Dataset entries:

######

(** * Verification of the environment pipeline and decision loop of online_rem.py

    The development embeds, definition by definition, the gym wrappers of
    [src/online_rem.py] (NoopResetEnv, FireResetEnv, EpisodicLifeEnv,
    MaxAndSkipEnv, ClipRewardEnv, WarpFrame, FrameStack, LazyFrames, ...),
    the ensemble combiner, the epsilon schedule and the module-level training
    loop, and proves the properties the specification states about them.

    Conventions.
    - Python exceptions are values of [exn]; a method that can raise returns a
      [result].
    - A gym environment is a class ([Env]: its methods over an explicit state)
      and an object ([Obj]: a class together with its current state).  A
      wrapper's state is the pair of its own attributes and the state of the
      environment it wraps.
    - Rewards and Q-values are Python floats; where rounding plays no role
      they are rationals ([Q]).  The epsilon schedule is also given over
      binary64 floats, because the specification compares its results with
      [==].
    - Frames are uint8 arrays: a shape and the row-major list of samples. *)

From Stdlib Require Import ZArith QArith Qminmax Qabs String List Bool Lia.
From Stdlib Require Import Floats.PrimFloat.
Import ListNotations.

(* Decimal float literals denote the nearest binary64 value, as in Python. *)
Set Warnings "-inexact-float".

Open Scope Z_scope.

(* ------------------------------------------------------------------ *)
(** * Exceptions, results, and the state-and-exception monad *)
(* ------------------------------------------------------------------ *)

Inductive exn : Type :=
| AssertionError
| IndexError
| ZeroDivisionError
| ValueError (msg : string)
| TypeError (msg : string)
| RuntimeError (msg : string)
| UnboundLocalError (name : string)
| AttributeError (name : string).

Inductive result (A : Type) : Type :=
| Ok (a : A)
| Raise (e : exn).

Arguments Ok {A} a.
Arguments Raise {A} e.

(** A computation over a state [S] that returns an [A] or raises. *)
Definition M (S A : Type) : Type := S -> result (A * S).

Definition ret {S A : Type} (a : A) : M S A := fun s => Ok (a, s).

Definition bind {S A B : Type} (m : M S A) (k : A -> M S B) : M S B :=
  fun s => match m s with
           | Ok (a, s') => k a s'
           | Raise e => Raise e
           end.

Definition raise {S A : Type} (e : exn) : M S A := fun _ => Raise e.

Definition assert_ {S : Type} (b : bool) : M S unit :=
  if b then ret tt else raise AssertionError.

Declare Scope monad_scope.
Delimit Scope monad_scope with monad.
Notation "x <- m ;; k" := (bind m (fun x => k))
  (at level 61, m at next level, right associativity) : monad_scope.
Notation "' p <- m ;; k" := (bind m (fun x => match x with p => k end))
  (at level 61, p pattern, m at next level, right associativity) : monad_scope.
Notation "m ;; k" := (bind m (fun _ => k))
  (at level 61, right associativity) : monad_scope.
Open Scope monad_scope.

(** Inside a wrapper, [self.env.<method>] runs on the second component of the
    state, [self.<attr>] reads and writes the first. *)
Definition inner {W S A : Type} (m : M S A) : M (W * S) A :=
  fun ws => match m (snd ws) with
            | Ok (a, s') => Ok (a, (fst ws, s'))
            | Raise e => Raise e
            end.

Definition self {W S : Type} : M (W * S) W := fun ws => Ok (fst ws, ws).

Definition set_self {W S : Type} (w : W) : M (W * S) unit :=
  fun ws => Ok (tt, (w, snd ws)).

Definition query {W S A : Type} (f : S -> A) : M (W * S) A :=
  fun ws => Ok (f (snd ws), ws).

(** [range(n)] *)
Definition range (n : Z) : list Z := map Z.of_nat (seq 0 (Z.to_nat n)).

(* ------------------------------------------------------------------ *)
(** * uint8 arrays *)
(* ------------------------------------------------------------------ *)

Record ndarray : Type := mkArr { shape : list nat; data : list Z }.

Definition size_of (sh : list nat) : nat := fold_right Nat.mul 1%nat sh.

Definition np_zeros (sh : list nat) : ndarray := mkArr sh (repeat 0 (size_of sh)).

(** Conversion of a sample to dtype uint8 (wrap-around modulo 256). *)
Definition as_uint8 (v : Z) : Z := v mod 256.

Definition is_uint8 (a : ndarray) : Prop := Forall (fun v => 0 <= v < 256) (data a).

Definition shape_eq_dec : forall s1 s2 : list nat, {s1 = s2} + {s1 <> s2} :=
  list_eq_dec Nat.eq_dec.

(** The entries of an array of shape [osh] broadcast to the shape [tsh] of the
    same rank: a dimension of size 1 is repeated, any other is kept. *)
Fixpoint broadcast (tsh osh : list nat) (d : list Z) : list Z :=
  match tsh, osh with
  | t :: tsh', o :: osh' =>
      let sub := size_of osh' in
      if (o =? t)%nat
      then flat_map (fun i => broadcast tsh' osh' (firstn sub (skipn (i * sub) d)))
                    (seq 0 t)
      else concat (repeat (broadcast tsh' osh' d) t)
  | _, _ => d
  end.

Fixpoint broadcastable (tsh osh : list nat) : bool :=
  match tsh, osh with
  | [], [] => true
  | t :: tsh', o :: osh' => ((o =? t)%nat || (o =? 1)%nat) && broadcastable tsh' osh'
  | _, _ => false
  end.
(** [dec.readValue()]: the first JSON value of the stream.  What follows it
    is left unread.  The error of the read is looked at when the bytes
    delivered are used up and the value has not ended: so also after the
    last byte of a string or a literal that nothing follows. *)
Definition readValue (r : Reader) : error + value :=
  match scanBytes stateBeginValue [] 0 (content r) with
  | Value v rest =>
      if closesItself v || negb (Str.isEmpty rest) || isEOF (final r)
      then inr v
      else inl (final r)
  | Invalid e => inl e
  | Pending st ps =>
      if isEOF (final r) then
        match step st ps " " with
        | End v => inr v
        | _ => if nonSpace (content r) then inl io_ErrUnexpectedEOF
               else inl io_EOF
        end
      else inl (final r)
  end.

(** [json.Valid]: the text is one JSON value, with white space at most
    before and after it. *)
Definition Valid (data : string) : bool :=
  match scanBytes stateBeginValue [] 0 data with
  | Value _ rest => negb (nonSpace rest)
  | Invalid _ => false
  | Pending st ps =>
      match step st ps " " with
      | End _ => true
      | _ => false
      end
  end.

(** *** Unquoting a string literal

    [unquote] resolves the escapes of the bytes between the quotes and
    coerces the result to well-formed UTF-8: a byte that starts no valid
    sequence, and a surrogate half without its other half, become U+FFFD.  It
    fails on what the scanner does not let through. *)

Definition replacementChar : Z := 65533.

Definition bytes2 (a b : Z) : string :=
  String (Byte.of_code a) (Str.single (Byte.of_code b)).

(** [utf8.EncodeRune]. *)
Definition encodeRune (r : Z) : string :=
  let tail n := Z.lor 128 (Z.land n 63) in
  let replacement := String (Byte.of_code 239) (bytes2 191 189) in
  if r <? 0 then replacement
  else if r <? 128 then Str.single (Byte.of_code r)
  else if r <? 2048 then bytes2 (Z.lor 192 (Z.shiftr r 6)) (tail r)
  else if ((55296 <=? r) && (r <=? 57343)) || (1114111 <? r) then replacement
  else if r <? 65536 then
    String (Byte.of_code (Z.lor 224 (Z.shiftr r 12)))
      (bytes2 (tail (Z.shiftr r 6)) (tail r))
  else
    bytes2 (Z.lor 240 (Z.shiftr r 18)) (tail (Z.shiftr r 12))
    +:+ bytes2 (tail (Z.shiftr r 6)) (tail r).

Definition inRange (lo hi : Z) (c : ascii) : bool :=
  (lo <=? Byte.code c) && (Byte.code c <=? hi).

(** For a string that starts with a byte above 127: the number of bytes
    that follow the first one in the sequence it starts, when that sequence
    is valid UTF-8. *)
Definition validTail (s : string) : option nat :=
  match s with
  | String c0 r =>
      let b0 := Byte.code c0 in
      if (194 <=? b0) && (b0 <=? 223) then
        match r with
        | String c1 _ => if inRange 128 191 c1 then Some 1%nat else None
        | _ => None
        end
      else if (224 <=? b0) && (b0 <=? 239) then
        match r with
        | String c1 (String c2 _) =>
            let lo := if b0 =? 224 then 160 else 128 in
            let hi := if b0 =? 237 then 159 else 191 in
            if inRange lo hi c1 && inRange 128 191 c2 then Some 2%nat else None
        | _ => None
        end
      else if (240 <=? b0) && (b0 <=? 244) then
        match r with
        | String c1 (String c2 (String c3 _)) =>
            let lo := if b0 =? 240 then 144 else 128 in
            let hi := if b0 =? 244 then 143 else 191 in
            if inRange lo hi c1 && inRange 128 191 c2 && inRange 128 191 c3
            then Some 3%nat else None
        | _ => None
        end
      else None
  | EmptyString => None
  end.

Definition hexVal (c : ascii) : Z :=
  if Byte.isDigit c then Byte.code c - 48
  else if Byte.between "a" "f" c then Byte.code c - 87
  else if Byte.between "A" "F" c then Byte.code c - 55
  else -1.
Definition start (lookahead : nat) (st : SI.state Batch Src) : t :=
  {| depth := lookahead; inner := st; queue := []; worker := Running;
     captured := None; current := None; status := Ready |}.

Definition init (lookahead : nat) (config : list (string * string))
  : result t :=
  st ←! SI.init P config SI.Uninitialized; Ok (start lookahead st).

(** The worker captures an error and stops. *)
Definition capture (e : io_error) (st : SI.state Batch Src) (w : t) : t :=
  {| depth := depth w; inner := st; queue := queue w; worker := Stopped;
     captured := Some e; current := current w; status := status w |}.

Definition hold (it : item) (st : SI.state Batch Src) (w : t) : t :=
  {| depth := depth w; inner := st; queue := queue w; worker := Holding it;
     captured := captured w; current := current w; status := status w |}.

Definition push (it : item) (w : t) : t :=
  {| depth := depth w; inner := inner w; queue := queue w ++ [it];
     worker := match it with QBatch _ => Running | QEnd => Stopped end;
     captured := captured w; current := current w; status := status w |}.

(** One move of the background loop; [None] when it cannot move (stopped,
    or blocked on a full queue).  The loop calls the inner [next]; on true
    it pushes the inner [value()], on false the sentinel, after which it
    stops; an error of the inner iterator is captured. *)
Definition produce (w : t) : option t :=
  match worker w with
  | Stopped => None
  | Holding it =>
      if decide (length (queue w) < depth w)%nat then Some (push it w)
      else None
  | Running =>
      match SI.next P (inner w) with
      | (Ok true, st) =>
          match SI.value st with
          | Ok b => Some (hold (QBatch b) st w)
          | Err e => Some (capture e st w)
          end
      | (Ok false, st) => Some (hold QEnd st w)
      | (Err e, st) => Some (capture e st w)
      end
  end.

(** What the consumer observes. *)
Inductive outcome : Type :=
| Produced                       (* a move of the background loop *)
| NextIs (more : bool)           (* next() returned *)
| ValueIs (b : Batch)            (* value() returned *)
| Rethrown (e : io_error)        (* the captured error, re-raised *)
| Invalid                        (* InvalidState *)
| Rewound.                       (* before_first() returned *)

Definition fail (w : t) : t :=
  {| depth := depth w; inner := inner w; queue := queue w;
     worker := worker w; captured := None; current := None;
     status := Failed |}.

Definition deliver (b : Batch) (q : list item) (w : t) : t :=
  {| depth := depth w; inner := inner w; queue := q; worker := worker w;
     captured := captured w; current := Some b; status := status w |}.

Definition finish (q : list item) (w : t) : t :=
  {| depth := depth w; inner := inner w; queue := q; worker := worker w;
     captured := captured w; current := None; status := Exhausted |}.

(** The consumer's [next]; [None] when the call blocks on an empty queue. *)
Definition call_next (w : t) : option (outcome * t) :=
  match status w with
  | Exhausted | Failed => Some (NextIs false, w)
  | Ready =>
      match captured w with
      | Some e => Some (Rethrown e, fail w)
      | None =>
          match queue w with
          | [] => None
          | QBatch b :: q => Some (NextIs true, deliver b q w)
          | QEnd :: q => Some (NextIs false, finish q w)
          end
      end
  end.

(** The consumer's [value]. *)
Definition call_value (w : t) : outcome * t :=
  match status w with
  | Exhausted | Failed => (Invalid, w)
  | Ready =>
      match captured w with
      | Some e => (Rethrown e, fail w)
      | None =>
          match current w with
          | Some b => (ValueIs b, w)
          | None => (Invalid, w)
          end
      end
  end.

(** [before_first]: the background loop is stopped, the queue discarded,
    the inner iterator reset and the loop restarted, as one step.  After a
    background error the wrapper does not resume production. *)
Definition call_before_first (w : t) : outcome * t :=
  match status w, captured w with
  | Failed, _ => (Rewound, w)
  | _, Some _ => (Rewound, w)
  | _, None =>
      match SI.before_first P (inner w) with
      | Ok st => (Rewound, start (depth w) st)
      | Err _ => (Invalid, w)
      end
  end.

(** The consumer's loop body [if (next()) use(value())] as one move. *)
Definition pull (w : t) : option (outcome * t) :=
  match call_next w with
  | Some (NextIs true, w') => Some (call_value w')
  | other => other
  end.

Inductive action : Type :=
| Produce
| CallNext
| CallValue
| CallBeforeFirst.

Definition step (a : action) (w : t) : option (outcome * t) :=
  match a with
  | Produce => (λ w', (Produced, w')) <$> produce w
  | CallNext => call_next w
  | CallValue => Some (call_value w)
  | CallBeforeFirst => Some (call_before_first w)
  end.

(** A schedule is executed move by move; it has no execution when one of
    its moves is not enabled. *)
Fixpoint exec (sched : list action) (w : t) : option (list outcome * t) :=
  match sched with
  | [] => Some ([], w)
  | a :: sched' =>
      match step a w with
      | None => None
      | Some (o, w') =>
          match exec sched' w' with
          | None => None
          | Some (os, w'') => Some (o :: os, w'')
          end
      end
  end.

(** Interleavings of the background loop with a consumer that runs the
    loop [while (next()) use(value())]. *)
Inductive tick : Type :=
| Producer
| Consumer.

Definition tick_step (tk : tick) (w : t) : option (outcome * t) :=
  match tk with
  | Producer => (λ w', (Produced, w')) <$> produce w
  | Consumer => pull w
  end.

Fixpoint interleave (ticks : list tick) (w : t)
  : option (list outcome * t) :=
  match ticks with
  | [] => Some ([], w)
  | tk :: ticks' =>
      match tick_step tk w with
      | None => None
      | Some (o, w') =>
          match interleave ticks' w' with
          | None => None
          | Some (os, w'') => Some (o :: os, w'')
          end
      end
  end.

(** The batches that the consumer received through [value()]. *)
Definition delivered (obs : list outcome) : list Batch :=
  omap (λ o, match o with ValueIs b => Some b | _ => None end) obs.

Definition rethrown (obs : list outcome) : list io_error :=
  omap (λ o, match o with Rethrown e => Some e | _ => None end) obs.

Definition saw_end (obs : list outcome) : Prop := NextIs false ∈ obs.

Definition consumer_call (a : action) : bool :=
  match a with
  | CallNext | CallValue => true
  | Produce | CallBeforeFirst => false
  end.

(** The bookkeeping of an error-free epoch over the inner sequence [bs]:
    [dl] has been delivered, the queue and the worker hold the batches that
    follow, and the inner iterator still yields the rest.  [credit] counts
    the moves that remain before the consumer is told that the epoch has
    ended. *)
Inductive in_flight (bs dl : list Batch) (w : t) : nat → Prop :=
| flight_running qs rest :
    worker w = Running → status w = Ready → queue w = QBatch <$> qs →
    SI.yields P (inner w) rest → bs = dl ++ qs ++ rest →
    in_flight bs dl w (3 * length rest + 2 + length qs)
| flight_holding b qs rest :
    worker w = Holding (QBatch b) → status w = Ready →
    queue w = QBatch <$> qs →
    SI.yields P (inner w) rest → bs = dl ++ qs ++ b :: rest →
    in_flight bs dl w (3 * length rest + 4 + length qs)
| flight_holding_end qs :
    worker w = Holding QEnd → status w = Ready → queue w = QBatch <$> qs →
    bs = dl ++ qs →
    in_flight bs dl w (1 + length qs)
| flight_stopped qs :
    worker w = Stopped → status w = Ready →
    queue w = (QBatch <$> qs) ++ [QEnd] → bs = dl ++ qs →
    in_flight bs dl w (length qs)
| flight_done :
    worker w = Stopped → status w = Exhausted → bs = dl →
    in_flight bs dl w 0.

(** A property of batches, lifted to everything in the wrapper that holds
    a batch and to the outcome that carries one. *)
Definition holds_item (Good : Batch → Prop) (it : item) : Prop :=
  match it with
  | QBatch b => Good b
  | QEnd => True
  end.

Definition holds_wrapper (Good : Batch → Prop) (w : t) : Prop :=
  Forall (holds_item Good) (queue w)
  ∧ match worker w with
    | Holding it => holds_item Good it
    | _ => True
    end
  ∧ match current w with
    | Some b => Good b
    | None => True
    end.

Definition holds_outcome (Good : Batch → Prop) (o : outcome) : Prop :=
  match o with
  | ValueIs b => Good b
  | _ => True
  end.

(** The consumer's side of a schedule: the calls it makes on the wrapper,
    as calls on an iterator, and the outcomes it sees. *)
Definition call_of (a : action) : option SI.call :=
  match a with
  | Produce => None
  | CallNext => Some SI.CallNext
  | CallValue => Some SI.CallValue
  | CallBeforeFirst => Some SI.CallBeforeFirst
  end.

Definition calls_of (sched : list action) : list SI.call :=
  omap call_of sched.

Definition visible (obs : list outcome) : list outcome :=
  omap (λ o, match o with Produced => None | _ => Some o end) obs.

(** What a reply of the inner iterator looks like to the consumer. *)
Definition as_outcome (r : SI.reply Batch) : outcome :=
  match r with
  | SI.Advanced (Ok more) => NextIs more
  | SI.Advanced (Err e) => Rethrown e
  | SI.Current (Ok b) => ValueIs b
  | SI.Current (Err _) => Invalid
  | SI.Repositioned (Ok _) => Rewound
  | SI.Repositioned (Err _) => Invalid
  | SI.Initialised _ => Invalid
  end.

(** [mirrors r w ref]: the wrapper [w] stands for an iterator in state
    [ref] used without a wrapper.  The consumer side agrees with [ref];
    the inner iterator has read ahead of [ref] exactly the batches that
    wait in the queue and in the hands of the background loop; every
    cursor involved rewinds to [r]. *)
Inductive mirrors (r : Src) (w : t) : SI.state Batch Src → Prop :=
| mirrors_running s pending s_in cur_in :
    status w = Ready → captured w = None → worker w = Running →
    queue w = QBatch <$> pending → inner w = SI.Ready s_in cur_in →
    SI.fetched P s pending s_in → SI.finite_epoch P s_in →
    SI.rewind P s = r →
    mirrors r w (SI.Ready s (current w))
| mirrors_holding s qs b s_in cur_in :
    status w = Ready → captured w = None → worker w = Holding (QBatch b) →
    queue w = QBatch <$> qs → inner w = SI.Ready s_in cur_in →
    SI.fetched P s (qs ++ [b]) s_in → SI.finite_epoch P s_in →
    SI.rewind P s = r →
    mirrors r w (SI.Ready s (current w))
| mirrors_holding_end s pending s_in :
    status w = Ready → captured w = None → worker w = Holding QEnd →
    queue w = QBatch <$> pending → inner w = SI.Exhausted s_in →
    SI.fetched P s pending s_in → SI.fetch P s_in = Ok None →
    SI.rewind P s = r →
    mirrors r w (SI.Ready s (current w))
| mirrors_stopped s pending s_in :
    status w = Ready → captured w = None → worker w = Stopped →
    queue w = (QBatch <$> pending) ++ [QEnd] →
    inner w = SI.Exhausted s_in →
    SI.fetched P s pending s_in → SI.fetch P s_in = Ok None →
    SI.rewind P s = r →
    mirrors r w (SI.Ready s (current w))
| mirrors_done s :
    status w = Exhausted → captured w = None → worker w = Stopped →
    inner w = SI.Exhausted s → SI.rewind P s = r →
    mirrors r w (SI.Exhausted s).
Lemma pause_then_resume_round_trip_witness :
  let s := init "org/model" "/out" ["config.json"] None in
  let paused := fst (pause s) in
  pause s = (paused, [Paused]) /\
  is_paused paused = true /\ pause_requested paused = false /\
  current_process paused = current_process s /\
  pause paused = (paused, []) /\
  resume paused = (s, [Resumed]).
Proof.
  apply (pause_then_resume_round_trip (init "org/model" "/out" ["config.json"] None));
    reflexivity.
Defined.

(** The worker after the calls [cs], made in this order. *)
Definition after_calls (cs : list Command) (s : DownloadWorker) : DownloadWorker :=
  fold_left (fun s c => fst (call c s)) cs s.

Lemma after_calls_flags_ok cs : forall s, flags_ok s -> flags_ok (after_calls cs s).
Proof.
  induction cs as [|c cs IH]; intros s H; simpl; [done|].
  apply IH. by apply call_keeps_flags_ok.
Qed.

Lemma after_calls_running cs : forall s,
  running (after_calls cs s) = true <-> running s = true /\ Stop ∉ cs.
Proof.
  induction cs as [|c cs IH]; intros s; simpl.
  - split; [intros H; split; [done|apply not_elem_of_nil]|by intros [? _]].
  - rewrite IH, call_running, not_elem_of_cons. destruct c; intuition congruence.
Qed.

Lemma after_calls_request cs : forall s, request (after_calls cs s) = request s.
Proof.
  induction cs as [|c cs IH]; intros s; [done|].
  change (after_calls (c :: cs) s) with (after_calls cs (fst (call c s))).
  by rewrite IH, call_request.
Qed.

######

PROMPT: From the line containing "current_process paused = current_process" down to the last line of the data, transcribe every line exactly; nothing else should appear.

RESULT OF THIS TASK:
  current_process paused = current_process s /\
  pause paused = (paused, []) /\
  resume paused = (s, [Resumed]).
Proof.
  apply (pause_then_resume_round_trip (init "org/model" "/out" ["config.json"] None));
    reflexivity.
Defined.

(** The worker after the calls [cs], made in this order. *)
Definition after_calls (cs : list Command) (s : DownloadWorker) : DownloadWorker :=
  fold_left (fun s c => fst (call c s)) cs s.

Lemma after_calls_flags_ok cs : forall s, flags_ok s -> flags_ok (after_calls cs s).
Proof.
  induction cs as [|c cs IH]; intros s H; simpl; [done|].
  apply IH. by apply call_keeps_flags_ok.
Qed.

Lemma after_calls_running cs : forall s,
  running (after_calls cs s) = true <-> running s = true /\ Stop ∉ cs.
Proof.
  induction cs as [|c cs IH]; intros s; simpl.
  - split; [intros H; split; [done|apply not_elem_of_nil]|by intros [? _]].
  - rewrite IH, call_running, not_elem_of_cons. destruct c; intuition congruence.
Qed.

Lemma after_calls_request cs : forall s, request (after_calls cs s) = request s.
Proof.
  induction cs as [|c cs IH]; intros s; [done|].
  change (after_calls (c :: cs) s) with (after_calls cs (fst (call c s))).
  by rewrite IH, call_request.
Qed.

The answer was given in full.